Sometimes, it seems people are doomed to keep repeating the same preventable errors instead of learning from others, improving systems, and mistake proofing things in life.
One type of incident is the repeated mixups of patient specimens in anatomic pathology, the type of preventable error (a process problem) that leads to one patient getting a mistaken incorrect cancer diagnosis (and delays another patient from getting the right diagnosis). I've blogged about this before, including this “it happened again” post:
Sadly, that post includes links to other posts about the same problem occurring in different hospitals. I've been in enough anatomic pathology labs to see how this is often not error proofed. When I pointed out the risk of mixed up specimens once, a lab manager cheerfully said, “It's OK, my people are very careful.” Being careful is not enough.

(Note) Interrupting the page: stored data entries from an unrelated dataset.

Definition compileCode (context : CompileContext) (node : Ir.Node) : NodeProduct * list Diagnostic :=
  let b := emptyProduct node in
  let b := if 1 <? ep_MaxAttempts (cx_policy context)
    then add_diagnostics [inputDiagnostic context node "source_code" "CODE_RETRY_POLICY_UNSUPPORTED"
                            "Code Node business failures are not automatically retryable in DSL v1"] b else b in
  let sourceCode := found_input node "source_code" in
  let b := if has_input node "source_code" && bool_decide (input_Source sourceCode = SourceLiteral) then
      match CanonicalizeLiteral (input_Value sourceCode) with
      | Err x => add_diagnostics [inputDiagnostic context node "source_code" "CODE_SOURCE_INVALID" (error_string x)] b
      | Ok canonical => set_mapped_config "source_code" canonical "inputs.source_code" b
      end else b in
  let b := set_config "sandbox_profile" (marshal_string "python-sandbox-v1") b in
  let b := if negb (has_input node "model_ref") then b else
      let '(modelRef, ok) := literalString (found_input node "model_ref") in
      match rs_models (cx_resources context) !! modelRef, ok with
      | Some binding, true =>
          map_field "operation.config.model_artifact.digest" "inputs.model_ref"
            (map_field "operation.config.model_artifact.id" "inputs.model_ref"
              (set_mapped_config "model_artifact"
                 (marshal_object [("digest", marshal_string (mb_Digest binding)); ("id", marshal_string (mb_ArtifactID binding))])
                 "inputs.model_ref" b))
      | _, _ => add_diagnostics [inputPhaseDiagnostic context node "model_ref" PhaseResource "MODEL_BINDING_REQUIRED"
                                  "model_ref has no authorized immutable model binding"] b
      end in
  product (fold_left (λ b input,
      if bool_decide (input_Name input = "source_code") || bool_decide (input_Name input = "model_ref") then b
      else add_input (input_Name input) (compileInput context node input) b) (inputs_of node) b).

I haven't blogged about it as much in recent years, but the mix-ups keep occurring.
Tearing Down the Wrong Buildings
Back in 2016, I wrote a second blog post about the wrong building being demolished… can you imagine? Here's another case where being careful isn't enough.
There was another case like this in 2010… and it will probably happen again.

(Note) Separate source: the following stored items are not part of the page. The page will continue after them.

(* ===== verification/Access.v ===== *)
(** * Access control

    Models internal/access/model.go over the repository interface it states,
    and internal/adapters/postgres/access_store.go, its implementation on the
    tables of principals, credentials, permissions and execution identities.
    Both packages of this development that own a "resource not found" sentinel
    tell theirs apart by the package's name, which is not printed. *)

From Stdlib Require Import Ascii.
From S2P Require Import Prelude Json Digest Graph Dsl Ir.

Open Scope string_scope.
Open Scope list_scope.
Open Scope Z_scope.

(** ** Trimmed texts *)

(** The text is one rune, and [unicode.IsSpace] of it. *)
Definition space_rune (s : string) : bool :=
  match s with
  | String a "" => in_range 9 13 a || (code a =? 32)%N
  | String a (String b "") => space2 a b
  | String a (String b (String c "")) => space3 a b c
  | _ => false
  end.

Definition starts_with_space (s : string) : bool :=
  existsb (λ n, space_rune (String.substring 0 n s)) [1; 2; 3]%nat.

Fixpoint ends_with_space (s : string) : bool :=
  match s with "" => false | String _ r => space_rune s || ends_with_space r end.

(** [strings.TrimSpace(s) == s] *)
Definition trimmed (s : string) : bool := negb (starts_with_space s || ends_with_space s).

(** ** The model *)

Definition PrincipalUser : string := "user".
Definition PrincipalServiceAccount : string := "service_account".

Definition PermissionWorkflowRead : string := "workflow.read".
Definition PermissionWorkflowWrite : string := "workflow.write".
Definition PermissionWorkflowTest : string := "workflow.test".
Definition PermissionWorkflowPublish : string := "workflow.publish".
Definition PermissionRunCreate : string := "run.create".
Definition PermissionConnectionUse : string := "connection.use".
Definition PermissionServiceUse : string := "service.use".

Definition ErrUnauthenticated : error := Errorf "unauthenticated" [].
Definition ErrPermissionDenied : error := Errorf "permission denied" [].
Definition ErrAccessNotFound : error := Errorf "resource not found" ["access"].

Record Principal : Type := MkPrincipal { pn_ID : string; pn_Kind : string; pn_Name : string }.
Record ExecutionIdentity : Type := MkExecutionIdentity { ei_ID : string; ei_ProjectID : string }.

Class AccessRepository (D : Type) : Type := {
  FindPrincipalByCredentialHash : list Z → tx D Principal;
  HasPermission : string → string → string → tx D bool;
  FindExecutionIdentity : string → tx D ExecutionIdentity }.

Section Service.
Context {D : Type} `{!AccessRepository D}.

Definition Authenticate (bearerToken : string) : tx D Principal :=
  let length := Z.of_nat (String.length bearerToken) in
  if (length <? 16) || (4096 <? length) || negb (trimmed bearerToken) then tx_fail ErrUnauthenticated
  else
    r ← tx_try (FindPrincipalByCredentialHash (sum256 bearerToken));
    match r with
    | Err x => if errors_Is x ErrAccessNotFound then tx_fail ErrUnauthenticated else tx_fail (Prefix "authenticate principal" x)
    | Ok principal =>
        if is_empty (pn_ID principal)
           || negb (bool_decide (pn_Kind principal = PrincipalUser)) && negb (bool_decide (pn_Kind principal = PrincipalServiceAccount))
        then tx_fail (Errorf "authenticate principal: repository returned an invalid principal" [])
        else mret principal
    end.

Definition Service_Require (projectID principalID permission : string) : tx D unit :=
  r ← tx_try (HasPermission projectID principalID permission);
  match r with
  | Err x => tx_fail (Prefix ("authorize " +:+ permission) x)
  | Ok allowed => if allowed : bool then mret tt else tx_fail ErrPermissionDenied
  end.

Definition Service_ExecutionIdentity (projectID : string) : tx D ExecutionIdentity :=
  r ← tx_try (FindExecutionIdentity projectID);
  match r with
  | Err x => if errors_Is x ErrAccessNotFound then tx_fail ErrAccessNotFound else tx_fail (Prefix "load project execution identity" x)
  | Ok identity =>
      if is_empty (ei_ID identity) || negb (bool_decide (ei_ProjectID identity = projectID))
      then tx_fail (Errorf "load project execution identity: repository returned an invalid identity" [])
      else mret identity
  end.
End Service.

(** ** The store *)

Record PrincipalRow : Type := MkPrincipalRow { pw_Kind : string; pw_DisplayName : string; pw_Enabled : bool }.
Record CredentialRow : Type := MkCredentialRow { cw_PrincipalID : string; cw_ExpiresAt : option Time; cw_RevokedAt : option Time }.
Record IdentityRow : Type := MkIdentityRow { iw_ID : string; iw_Enabled : bool }.

(** The keys: [principal_id], [credential_hash], (project, principal,
    permission), [project_id]. *)
Record AccessDB : Type := MkAccessDB {
  ax_principals : gmap string PrincipalRow;
  ax_credentials : gmap (list Z) CredentialRow;
  ax_permissions : gset (string * string * string);
  ax_identities : gmap string IdentityRow }.

Definition enabled_principal (t : AccessDB) (id : string) : option PrincipalRow :=
  row ← ax_principals t !! id; if pw_Enabled row then Some row else None.

(** [c.expires_at IS NULL OR c.expires_at > now] *)
Definition not_expired (expires : option Time) (now : Time) : bool :=
  match expires with Some t => now <? t | None => true end.

Definition find_principal (t : AccessDB) (now : Time) (digest : list Z) : res Principal :=
  match ax_credentials t !! digest with
  | Some c =>
      match enabled_principal t (cw_PrincipalID c) with
      | Some p =>
          if bool_decide (cw_RevokedAt c = None) && not_expired (cw_ExpiresAt c) now
          then Ok (MkPrincipal (cw_PrincipalID c) (pw_Kind p) (pw_DisplayName p)) else Err ErrAccessNotFound
      | None => Err ErrAccessNotFound
      end
  | None => Err ErrAccessNotFound
  end.

Definition has_permission (t : AccessDB) (projectID principalID permission : string) : bool :=
  bool_decide ((projectID, principalID, permission) ∈ ax_permissions t) && bool_decide (is_Some (enabled_principal t principalID)).

Definition find_identity (t : AccessDB) (projectID : string) : res ExecutionIdentity :=
  match ax_identities t !! projectID with
  | Some row => if iw_Enabled row then Ok (MkExecutionIdentity (iw_ID row) projectID) else Err ErrAccessNotFound
  | None => Err ErrAccessNotFound
  end.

This year, I've seen two buildings in the Orlando area that were set for demolition. One was a series of connected “strip mall” buildings and one was a house. Both had DEMO spray painted in big letters. That's probably more practical than spray painting “NO!” on every other building :-)
There's always the risk that somebody spray paints DEMO on the wrong building, but maybe that reduces the risk of error, as long as employees are trained to ONLY knock down buildings that are marked as such and that people are trained to take precautions and to error proof against marking the wrong building?

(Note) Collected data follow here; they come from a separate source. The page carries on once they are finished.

Lemma Compile_reports compiler request : reports (Compile compiler request).
Proof.
  unfold Compile. destruct (rq_Catalog request) as [catalog|]; [|by intros l [= <-]]. destruct (is_empty _); [by intros l [= <-]|].
  apply reports_bind; [apply reports_unless_errors|]. intros [].
  destruct (analyzeControlGraph _) as [graph gd]. apply reports_bind; [apply reports_unless_errors|]. intros [].
  apply reports_bind; [apply reports_unless_errors|]. intros []. destruct (buildExecutionIDs _) as [[ns es] collisions].
  apply reports_bind; [apply reports_unless_errors|]. intros []. apply reports_bind.
  { destruct (HasErrors (concat _)) eqn:Hd; [|done]. intros l [= <-]. by rewrite HasErrors_limit. }
  intros []. apply reports_bind; [apply reports_unless_issues|]. intros [].
  apply reports_bind; [apply reports_unless_issues|]. intros []. apply reports_bind; [apply reports_unless_errors|]. intros [].
  unfold finalizeHashes. repeat (apply reports_bind; [apply reports_failure|]; intros []). apply reports_inr.
Qed.

(** ** References of an execution node *)

(** What the compiler needs of a handler: an execution node reads an output only
    where the author's node has a reference, and reads the same output. *)
Class FaithfulHandler (h : Handler) : Prop :=
  faithful : ∀ context node product values name b o,
    h_Compile h context node = (product, values) → map_val (np_Inputs product) !! name = Some b → ib_Output b = Some o →
    ∃ i, i ∈ inputs_of node ∧ input_Source i = SourceRef ∧
      cx_executionIDs context !! input_RefNode i = Some (or_NodeID o) ∧ input_RefOutput i = or_Name o.

(** The inputs of a product in progress, and the handlers that only add to them. *)
Definition faithful_inputs (context : CompileContext) (node : Ir.Node) (b : building) : Prop :=
  ∀ name binding o, b_Inputs b !! name = Some binding → ib_Output binding = Some o →
    ∃ i, i ∈ inputs_of node ∧ input_Source i = SourceRef ∧
      cx_executionIDs context !! input_RefNode i = Some (or_NodeID o) ∧ input_RefOutput i = or_Name o.

Section Faithful.
Context (context : CompileContext) (node : Ir.Node).
Local Notation ok := (faithful_inputs context node).

Lemma faithful_empty : ok (emptyProduct node).
Proof. intros name b o Hb. cbn in Hb. by rewrite lookup_empty in Hb. Qed.

Lemma faithful_same b b' : b_Inputs b' = b_Inputs b → ok b → ok b'.
Proof. unfold faithful_inputs. by intros ->. Qed.

Lemma faithful_add name input b : input ∈ inputs_of node → ok b → ok (add_input name (compileInput context node input) b).
Proof.
  intros Hi Hb. unfold add_input. destruct (compileInput context node input) as [values|binding] eqn:Hc; [done|].
  intros k y o. cbn. rewrite lookup_insert. case_decide; [|apply Hb]. intros [= <-] Ho. exists input.
  unfold compileInput in Hc. destruct (input_Source input); [by destruct (CanonicalizeLiteral _); simplify_eq/=| |done].
  destruct (cx_executionIDs context !! input_RefNode input) eqn:Hx; simplify_eq/=. done.
Qed.

Lemma findInput_elem name i input : findInput node name = Some (i, input) → input ∈ inputs_of node.
Proof. intros (Hi & _)%list_find_Some. by eapply list_elem_of_lookup_2. Qed.

Lemma faithful_named name b : ok b → ok (add_input name (compileNamedInput context node name) b).
Proof.
  intros Hb. unfold compileNamedInput. destruct (findInput node name) as [[i input]|] eqn:Hf; [|done].
  apply faithful_add; [by eapply findInput_elem|done].
Qed.

Lemma faithful_present name b : ok b → ok (add_present context node b name).
Proof.
  intros Hb. unfold add_present. destruct (findInput node name) as [[i input]|] eqn:Hf; [|done].
  apply faithful_add; [by eapply findInput_elem|done].
Qed.

Lemma faithful_fold {A} (f : building → A → building) l : (∀ b x, x ∈ l → ok b → ok (f b x)) → ∀ b, ok b → ok (fold_left f l b).
Proof.
  induction l as [|x l IH]; intros Hf b Hb; [done|]. cbn. apply IH; [intros; apply Hf; [by right|done]|]. apply Hf; [by left|done].
Qed.

Lemma faithful_config name b : ok b → ok (add_branch_config context node b name).
Proof.
  intros Hb. unfold add_branch_config. destruct (findInput node name) as [[i input]|]; [|done].
  destruct (negb _); [done|]. by destruct (CanonicalizeLiteral _).
Qed.

Lemma faithful_cases index branchCase b : ok b → ok (case_mappings b index branchCase).
Proof. intros Hb. unfold case_mappings. by apply faithful_fold. Qed.
End Faithful.

Lemma faithful_product context node b product_ values name binding o : faithful_inputs context node b → product b = (product_, values) →
  map_val (np_Inputs product_) !! name = Some binding → ib_Output binding = Some o →
  ∃ i, i ∈ inputs_of node ∧ input_Source i = SourceRef ∧
    cx_executionIDs context !! input_RefNode i = Some (or_NodeID o) ∧ input_RefOutput i = or_Name o.
Proof. intros Hb [= <- <-]. apply Hb. Qed.

#[export] Instance faithful_start t k c : FaithfulHandler (MkHandler t k c compileStart).
Proof. intros context node ? ? ? ? ? H. eapply faithful_product; [|exact H]. apply faithful_empty. Qed.
#[export] Instance faithful_end t k c : FaithfulHandler (MkHandler t k c compileEnd).
Proof. intros context node ? ? ? ? ? H. eapply faithful_product; [|exact H]. apply faithful_named, faithful_empty. Qed.
#[export] Instance faithful_branch t k c : FaithfulHandler (MkHandler t k c compileBranch).
Proof.
  intros context node ? ? ? ? ? H. eapply faithful_product; [|exact H].
  apply faithful_fold; [intros x [index branchCase] _; apply faithful_cases|].
  apply faithful_fold; [intros x y _; apply faithful_config|]. apply faithful_named, faithful_empty.
Qed.

(** The configuration is built before any input. *)
Lemma faithful_none context node b : b_Inputs b = ∅ → faithful_inputs context node b.
Proof. intros Hb name binding o H. by rewrite Hb, lookup_empty in H. Qed.

Ltac no_inputs := apply faithful_none; repeat case_match; done.

#[export] Instance faithful_code t k c : FaithfulHandler (MkHandler t k c compileCode).
Proof.
  intros context node ? ? ? ? ? H. eapply faithful_product; [|exact H].
  apply faithful_fold; [intros x input Hi Hx; destruct (_ || _)%bool; [done|by apply faithful_add]|]. no_inputs.
Qed.
#[export] Instance faithful_http t k c : FaithfulHandler (MkHandler t k c compileHTTP).
Proof.
  intros context node ? ? ? ? ? H. cbn [h_Compile] in H. unfold compileHTTP in H.
  destruct (literalString (found_input node "connection_ref")) as [connectionRef valid]. eapply faithful_product; [|exact H].
  apply faithful_fold; [intros x y _; apply faithful_present|]. no_inputs.
Qed.
#[export] Instance faithful_rpc t k c : FaithfulHandler (MkHandler t k c compileRPC).
Proof.
  intros context node ? ? ? ? ? H. cbn [h_Compile] in H. unfold compileRPC in H.
  destruct (literalString (found_input node "service_ref")) as [serviceRef valid], (literalString (found_input node "operation")) as [operation valid'].
  eapply faithful_product; [|exact H]. apply faithful_present. no_inputs.
Qed.

Definition FaithfulRegistry (registry : Registry) : Prop := ∀ t h, registry !! t = Some h → FaithfulHandler h.

Lemma add_handlers_faithful handlers : ∀ registry registry', (∀ h, h ∈ handlers → FaithfulHandler h) → FaithfulRegistry registry →
  add_handlers registry handlers = Ok registry' → FaithfulRegistry registry'.
Proof.
  induction handlers as [|h handlers IH]; intros registry registry' Hh Hr; cbn [add_handlers]; [by intros [= <-]|].
  intros (_ & (_ & (_ & H)%bind_guard)%bind_guard)%bind_guard. eapply (IH (<[h_NodeType h := h]> registry)); [|intros t x|exact H].
  - intros x Hx. apply Hh. by right.
  - intros [[<- <-]|[_ Hx]]%(lookup_insert_Some (M := gmap string)); [apply Hh; by left|by apply (Hr t)].
Qed.

Lemma builtin_registry_faithful : FaithfulRegistry BuiltinRegistry.
Proof.
  unfold BuiltinRegistry. destruct (NewRegistry _) as [registry|] eqn:Hr; [|intros t h Hx; cbn [res_or] in Hx; by apply (lookup_empty_Some (M := gmap string)) in Hx].
  cbn [res_or]. eapply add_handlers_faithful; [| |exact Hr].
  - intros h Hh. rewrite !elem_of_cons, elem_of_nil in Hh. destruct Hh as [->|[->|[->|[->|[->|[->|[]]]]]]]; apply _.
  - by intros t h Hx%(lookup_empty_Some (M := gmap string)).
Qed.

THIS IS NOT A DRILL. Or is it?
You might remember the incident from earlier this year where a test of the emergency messaging system in Hawaii mistakenly sent out a warning about an inbound nuclear missile that said: “THIS IS NOT A DRILL.”
Well, it was a drill. And there was a combination of “bad process” and “bad technology” that led to this erroneous message and all of the stress that was caused. Society likes to blame individuals and to fire people, though. Does that really help prevent future errors? If you improved the systems and had the same people, they probably wouldn't (or ideally couldn't) make the same mistake.
The other day, I saw a news alert about an “active shooter” at Walter Reed Hospital in Maryland. Oh no… this happens far too often…
It turns out it was ANOTHER drill error…
From the article:
“In a statement, the Navy said that the Naval Support Activity Bethesda notification system was inadvertently activated while preparing for an upcoming drill, without the words “exercise” or “drill.” People who saw the notification contacted security at the Maryland base, which launched an active shooter response.
NSA Bethesda spokesman Jeremy Brooks said the incident “was an accident. It was not something that was planned.”
There was about an hour of stress before officials realized there was no shooter.
“A nurse at Walter Reed, Mary Lock, said she and other employees remained locked down in a second-floor clinic for an hour after hearing this repeated announcement over a loudspeaker: “Active shooter, this is not a drill!”
I hope the response here involves asking “what happened?” and “how did that happen?” instead of asking “who screwed up?”
How can other organizations learn from these mistakes so they aren't repeated again somewhere else?